2006 Ct. Sup. 15724
No. FA-05-4101858SConnecticut Superior Court Judicial District of Waterbury Middlesex Regional Family Trial Docket at Middletown
August 28, 2006
MEMORANDUM OF DECISION
ELIZABETH A. BOZZUTO, JUDGE.
This is an action for dissolution of marriage brought by way of writ, summons and complaint dated April 4, 2005, right on the heels of the plaintiff’s application pursuant to C.G.S. § 46b-15
for “relief from abuse,” always a bad way to start a dissolution action. In any event, both parties appeared through counsel[1] and the matter was claimed to the fully contested trial list on or about December 7, 2005. The matter was thereafter referred to the Regional Family Trial docket at Middletown Superior Court.
On February 14, 2006, the parties resolved all issues of custody and visitation relative to the two minor children.

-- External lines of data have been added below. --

Lemma strongest_spec r later : ∃ best, strongest r later = Ok best ∧ first_strongest r later best.
Proof.
  unfold strongest. rewrite <-(rev_involutive later).
  induction (rev later) as [|[o b] l IH]; [exists None; split; [done|intros ? ? H; by apply elem_of_nil in H]|].
  cbn [rev]. destruct IH as (best & Hb & Hs).
  rewrite fold_res_snoc, Hb. cbn [mbind res_bind]. unfold occlusion_step. cbn [fst snd].
  destruct (overlap_fraction_ok r b) as [f Hf]. rewrite Hf. cbn [mbind res_bind]. eexists. split; [reflexivity|].
  destruct (f64_ltb f64_zero f) eqn:Epos; cbn [andb].
  2:{ destruct best as [[o' f']|]; cbn [first_strongest] in *.
      - destruct Hs as (l1 & b' & l2 & -> & H1 & H2 & H3 & H4). exists l1, b', (l2 ++ [(o, b)]).
        rewrite <-app_assoc. split_and!; [done..|]. intros o1 b1 [Hin|Hin]%elem_of_app; [by eapply H4|].
        apply list_elem_of_singleton in Hin. injection Hin as -> ->. exists f. auto.
      - intros o1 b1 [Hin|Hin]%elem_of_app; [by eapply Hs|].
        apply list_elem_of_singleton in Hin. injection Hin as -> ->. by exists f. }
  destruct best as [[o' f']|]; cbn [first_strongest] in *.
  - destruct Hs as (l1 & b' & l2 & Hl & H1 & H2 & H3 & H4). destruct (f64_ltb f' f) eqn:Elt; cbn [first_strongest].
    + exists (rev l), b, []. split_and!; [done..| |intros ? ? H; by apply elem_of_nil in H].
      intros o1 b1 Hin. rewrite Hl in Hin. apply elem_of_app in Hin as [Hin|[[= -> ->]|Hin]%elem_of_cons].
      * destruct (H3 _ _ Hin) as (g & Hg & [?|Hlt]); exists g; split; [done|by left|done|]. right. by eapply f64_ltb_trans.
      * exists f'. split; [done|by right].
      * destruct (H4 _ _ Hin) as (g & Hg & [?|Hge]); exists g; (split; [done|]); [by left|].
        destruct (f64_ltb f64_zero g) eqn:Eg; [right|by left]. by eapply f64_ltb_between.
    + exists l1, b', (l2 ++ [(o, b)]). rewrite Hl, <-app_assoc. split_and!; [done..|].
      intros o1 b1 [Hin|Hin]%elem_of_app; [by eapply H4|]. apply list_elem_of_singleton in Hin. injection Hin as -> ->.
      exists f. auto.
  - exists (rev l), b, []. split_and!; [done..| |intros ? ? H; by apply elem_of_nil in H].
    intros o1 b1 Hin. destruct (Hs _ _ Hin) as (g & Hg & ?). exists g. auto.
Qed.

Definition labelled (nodes : list AiNode) : list (N * Rect) := map (λ m, (m.(ai_id), rect_of m)) nodes.

Definition with_occluder (best : option (N * f64)) (n : AiNode) : AiNode :=
  match best with Some (o, f) => set_occluded o (f32_of_f64 f) n | None => n end.

Lemma with_occluder_fields best n :
  let n' := with_occluder best n in
  n'.(ai_id) = n.(ai_id) ∧ n'.(ai_parent) = n.(ai_parent) ∧ n'.(ai_children) = n.(ai_children) ∧ rect_of n' = rect_of n.
Proof. by destruct best as [[]|]. Qed.

Lemma compute_occlusion_spec nodes :
  ∃ bests, compute_occlusion nodes = Ok (zip_with with_occluder bests nodes) ∧ length bests = length nodes
    ∧ ∀ i n, nodes !! i = Some n → ∃ best, bests !! i = Some best ∧ first_strongest (rect_of n) (labelled (drop (S i) nodes)) best.
Proof.
  induction nodes as [|n nodes (bests & Hc & Hl & IH)]; [by exists []|]. cbn [compute_occlusion].
  destruct (strongest_spec (rect_of n) (labelled nodes)) as (best & Hb & Hs). unfold labelled in Hb. rewrite Hb.
  cbn [mbind res_bind]. rewrite Hc. cbn [mbind res_bind]. exists (best :: bests). split; [done|].
  split; [cbn; by f_equal|]. intros [|i] m Hm; [|by apply IH]. injection Hm as <-. by exists best.
Qed.

Lemma map_with_occluder {A} (f : AiNode → A) bests nodes :
  length bests = length nodes → (∀ best n, f (with_occluder best n) = f n) →
  map f (zip_with with_occluder bests nodes) = map f nodes.
Proof.
  revert bests; induction nodes as [|n nodes IH]; intros [|b bests] Hl Hf; try done. cbn [zip_with map].
  rewrite Hf, IH; [done|by injection Hl|done].
Qed.

Lemma overlap_fraction_le_1 a b f : overlap_fraction a b = Ok f → f64_ltb (f64_of_Z 1) f = false.
Proof.
  unfold overlap_fraction. cbv zeta. case_match; [by intros <-%Ok_inj|]. unfold f64_clamp.
  rewrite (eq_refl : f64_leb f64_zero (f64_of_Z 1) = true). case_match; [by intros <-%Ok_inj|].
  case_match; intros <-%Ok_inj; [by vm_compute|done].
Qed.

Lemma with_occluder_occluded best n :
  n.(occluded) = false → n.(occluded_by) = None →
  (with_occluder best n).(occluded) = bool_decide (is_Some best) ∧ (with_occluder best n).(occluded_by) = fst <$> best.
Proof. by destruct best as [[]|]. Qed.

(** ** Theorems *)
Definition nearest_represented (d : Document) (K : NodeId → list NodeId) (page : Page) (x : NodeId) (p : option NodeId) : Prop :=
  match p with
  | Some a => represented d page a = true ∧ tc (edge K) a x
              ∧ ∀ b, represented d page b = true → tc (edge K) b x → rtc (edge K) b a
  | None => ∀ b, represented d page b = true → ¬ tc (edge K) b x
  end.

Section Snapshot.
Context (page : Page).
Let d := page.(pg_doc).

With the parties unable to resolve the financial issues subject of this litigation, and after a mistrial at the regional family trial docket at Middletown Superior court,[2] the matter was referred to this court for trial.
Most of the testimony offered during the course of this multi-day trial revolved around a singular event which occurred on March 21, 2005, the same incident subject of the above-referenced § 46b-15 application. It would appear to this court that the facts surrounding this event have been and continue to be not only hotly disputed but a lightening rod for this litigation. If the court didn’t know better, one would think that the plaintiff consumed her case with the allegations of assault to justify her position relative to custody and the resulting attorneys fees incurred in this case and the defendant tried the case in an effort to portray the plaintiff as someone who embellishes in an effort to distance the children from the defendant or otherwise prolong this litigation, which resulted in the unnecessary accumulation of attorneys fees. CT Page 15725 In any event given the testimony, or actually lack thereof as it pertains to the defendant,[3] this court has no doubt that the defendant struck the plaintiff on March 21, 2005, as well as on at least one prior occasion. In addition, this court also has no doubt that the assault of March 21, 2005 was not a 15-minute pummeling as the plaintiff would have this court believe.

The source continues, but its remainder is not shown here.